ID #421 Copper deprivation disrupts epigenetic, kinase, and metabolic signaling to induce DNA damage and mitotic failure in Diffuse Midline Glioma

Abstract

Diffuse Midline Gliomas (DMG) are fatal pediatric brain tumors driven by H3K27M alterations and characterized by dysregulated metabolism and kinase signaling. Because copper accumulation modulates these pathways in neuropathies and cancer, we investigated its role in DMG pathogenesis. Transcriptomic analysis of patient samples revealed elevated expression of the copper-chaperone metallothionein 1X (MT1X), while mass-spectrophotometric imaging (ICP-MS) confirmed copper accumulation in DMG cell lines, patient-derived xenograft (PDX) models, and autopsy tumors compared with non-tumor brains. H3K27M-altered cells displayed increased copper transporter 1 (CTR1) and heightened sensitivity to the copper-chelating agent tetraethylenepentamine (TEPA).

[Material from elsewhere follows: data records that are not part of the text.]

(* ===== verification/Slab.v ===== *)
(** * Slot storage: [ObjectSlab] and [SlotMap]

    [redis_objects/slab.rs] stores objects in a vector of optional slots with a
    free list; [redis_objects/slot_map.rs] maps a key to its slot through a raw
    hash table.  [Table] at the end is the pair as the buckets use it: one
    logical map from keys to objects, with the laws the bucket operations are
    proved against. *)

From S2P Require Import Prelude Deps.

Abbreviation SlotId := nat.

(** ** [ObjectSlab] *)
Module ObjectSlab.

Record t (T : Type) := mk { entries : list (option T); free : list SlotId }.
Arguments mk {T} entries free.
Arguments entries {T} _.
Arguments free {T} _.

Definition default {T} : t T := mk [] [].

(** [insert]: reuse the last freed slot, else grow; indexing a free slot that
    is out of range would panic. *)
Definition insert {T} (value : T) (s : t T) : option (SlotId * t T) :=
  match vec_pop (free s) with
  | Some (slot, rest) =>
      _ ← entries s !! slot;
      Some (slot, mk (<[slot := Some value]> (entries s)) rest)
  | None => Some (length (entries s), mk (entries s ++ [Some value]) (free s))
  end.

Definition get {T} (s : t T) (slot : SlotId) : option T := mjoin (entries s !! slot).

(** [get_mut] hands out a reference; [get_mut] models the borrow and
    [write_slot] the write of the final value through it. *)
Definition get_mut {T} (s : t T) (slot : SlotId) : option T := mjoin (entries s !! slot).

Definition write_slot {T} (s : t T) (slot : SlotId) (value : T) : t T :=
  mk (<[slot := Some value]> (entries s)) (free s).

Definition remove {T} (s : t T) (slot : SlotId) : option T * t T :=
  match entries s !! slot with
  | None => (None, s)
  | Some value =>
      let entries' := <[slot := None]> (entries s) in
      match value with
      | Some _ => (value, mk entries' (free s ++ [slot]))
      | None => (value, mk entries' (free s))
      end
  end.

(** The free list holds exactly the vacant slots, each once. *)
Definition wf {T} (s : t T) : Prop :=
  NoDup (free s) ∧ ∀ i, i ∈ free s ↔ entries s !! i = Some None.

Lemma slab_default_wf {T} : wf (default (T := T)).
Proof. split; [constructor|]. intros i. simpl. by rewrite elem_of_nil. Qed.

Lemma slab_insert_spec {T} (value : T) s :
  wf s → ∃ slot s', insert value s = Some (slot, s') ∧ get s slot = None ∧ wf s' ∧
    ∀ i, get s' i = if decide (i = slot) then Some value else get s i.
Proof.
  intros [Hnd Hfree]. unfold insert, get. destruct (vec_pop (free s)) as [[slot rest]|] eqn:Hp.
  - apply vec_pop_Some in Hp. rewrite Hp in *.
    apply NoDup_app in Hnd as (Hnd & Hdis & _).
    assert (entries s !! slot = Some None) as Hs.
    { apply Hfree, elem_of_app. right. by apply list_elem_of_singleton. }
    exists slot. eexists. rewrite Hs. split; [done|].
    assert (slot < length (entries s)) by by eapply lookup_lt_Some.
    split; [done|]. split; simpl.
    + split; [done|]. simpl. intros i. destruct (decide (i = slot)) as [->|Hne].
      * rewrite list_lookup_insert_eq by done. split; [|done].
        intros Hin. destruct (Hdis _ Hin). by apply list_elem_of_singleton.
      * rewrite list_lookup_insert_ne by done. rewrite <-Hfree, elem_of_app, list_elem_of_singleton.
        naive_solver.
    + intros i. case_decide; subst; [by rewrite list_lookup_insert_eq|].
      by rewrite list_lookup_insert_ne.
  - apply vec_pop_None in Hp. eexists _, _. split; [done|]. simpl.
    rewrite lookup_ge_None_2 by done. split; [done|]. split.
    + split; [done|]. simpl. intros i. rewrite Hp in *. rewrite Hfree.
      destruct (decide (i < length (entries s))).
      * by rewrite lookup_app_l.
      * rewrite lookup_ge_None_2 by lia. rewrite lookup_app_r by lia.
        destruct (i - length (entries s)); [done|]. simpl. done.
    + intros i. case_decide; subst.
      * by rewrite lookup_app_r, Nat.sub_diag by lia.
      * destruct (decide (i < length (entries s))); [by rewrite lookup_app_l|].
        rewrite lookup_app_r by lia. rewrite (lookup_ge_None_2 (entries s)) by lia.
        destruct (i - length (entries s)) eqn:?; [lia|done].
Qed.

Lemma write_slot_spec {T} (s : t T) slot value x :
  wf s → get s slot = Some x →
  wf (write_slot s slot value) ∧
  ∀ i, get (write_slot s slot value) i = if decide (i = slot) then Some value else get s i.
Proof.
  intros [Hnd Hfree]. unfold get. destruct (entries s !! slot) as [[y|]|] eqn:Hs; simpl; try done.
  assert (slot < length (entries s)) by by eapply lookup_lt_Some.
  intros [= ->]. split.
  - split; [done|]. simpl. intros i. rewrite Hfree. destruct (decide (i = slot)) as [->|].
    + rewrite list_lookup_insert_eq by done. rewrite Hs. naive_solver.
    + by rewrite list_lookup_insert_ne.
  - intros i. simpl. case_decide; subst; [by rewrite list_lookup_insert_eq|].
    by rewrite list_lookup_insert_ne.
Qed.

Lemma slab_remove_spec {T} (s : t T) slot :
  wf s → ∃ s', remove s slot = (get s slot, s') ∧ wf s' ∧
    ∀ i, get s' i = if decide (i = slot) then None else get s i.
Proof.
  intros [Hnd Hfree]. unfold remove, get. destruct (entries s !! slot) as [v|] eqn:Hs.
  - assert (slot < length (entries s)) by by eapply lookup_lt_Some.
    assert (∀ i, mjoin (<[slot:=None]> (entries s) !! i) =
                 if decide (i = slot) then None else mjoin (entries s !! i)) as Hget.
    { intros i. case_decide; subst; [by rewrite list_lookup_insert_eq|].
      by rewrite list_lookup_insert_ne. }
    destruct v as [x|]; eexists; (split; [done|]); (split; [|done]); split; simpl.
    + apply NoDup_app. split; [done|]. split; [|apply NoDup_singleton].
      intros i Hi ->%list_elem_of_singleton. apply Hfree in Hi. congruence.
    + intros i. rewrite elem_of_app, list_elem_of_singleton, Hfree.
      destruct (decide (i = slot)) as [->|].
      * rewrite list_lookup_insert_eq by done. naive_solver.
      * rewrite list_lookup_insert_ne by done. naive_solver.
    + done.
    + intros i. rewrite Hfree. destruct (decide (i = slot)) as [->|].
      * by rewrite list_lookup_insert_eq.
      * by rewrite list_lookup_insert_ne.
  - exists s. split; [done|]. split; [done|]. intros i. case_decide; [subst; by rewrite Hs|done].
Qed.

End ObjectSlab.

(** ** [SlotMap] *)
Record SlotEntry := mkSlotEntry { se_hash : Z; se_key : Bytes; se_slot : SlotId }.

Module SlotMap.
Section SlotMap.
Context `{Hashing} {HT : Type → Type} `{!HashTable HT}.

Record t := mk { table : HT SlotEntry }.

Definition default : t := mk ht_new.

(** The predicate every probe uses: byte equality of the stored key. *)
Definition key_is (key : Bytes) (e : SlotEntry) : bool := bytes_eqb (se_key e) key.

Definition len (m : t) : nat := ht_len (table m).

Definition get_hashed (m : t) (hash : Z) (key : Bytes) : option SlotId :=
  se_slot <$> ht_find (table m) (local_table_hash hash) (key_is key).

Definition get (m : t) (key : Bytes) : option SlotId :=
  let hash := hash_key key in
  se_slot <$> ht_find (table m) (local_table_hash hash) (key_is key).

Definition contains_key (m : t) (key : Bytes) : bool := bool_decide (is_Some (get m key)).

Definition contains_key_hashed (m : t) (hash : Z) (key : Bytes) : bool :=
  bool_decide (is_Some (get_hashed m hash key)).

Definition insert_hashed (m : t) (hash : Z) (key : Bytes) (slot : SlotId) : option SlotId * t :=
  match ht_find (table m) (local_table_hash hash) (key_is key) with
  | Some e =>
      (Some (se_slot e),
       mk (ht_update (table m) (local_table_hash hash) (key_is key)
             (λ e, mkSlotEntry (se_hash e) (se_key e) slot)))
  | None =>
      (None,
       mk (ht_insert_unique (table m) (local_table_hash hash) (mkSlotEntry hash key slot)
             (λ e, local_table_hash (se_hash e))))
  end.

Definition insert (m : t) (key : Bytes) (slot : SlotId) : option SlotId * t :=
  insert_hashed m (hash_key key) key slot.

Definition remove_hashed (m : t) (hash : Z) (key : Bytes) : option SlotId * t :=
  match ht_remove (table m) (local_table_hash hash) (key_is key) with
  | Some (e, table') => (Some (se_slot e), mk table')
  | None => (None, m)
  end.

Definition remove (m : t) (key : Bytes) : option SlotId * t :=
  remove_hashed m (hash_key key) key.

Multi-omic analyses showed TEPA suppressed PI3K/AKT and MAPK signaling, impaired G2–M kinase and metabolic networks, altered epigenetic regulators, and induced DNA damage and mitotic failure. Copper supplementation or metabolic rescue restored kinase activity and viability, confirming copper dependency. In orthotopic PDX models, oral TEPA crossed the blood–brain barrier, reduced brain copper, and significantly extended survival without toxicity. These findings identify copper as a master regulator of metabolic, kinase, and epigenetic signaling in H3K27M-DMG and support copper deprivation as a safe, repurposable targeted therapy to induce mitotic failure in aggressive pediatric brain tumors.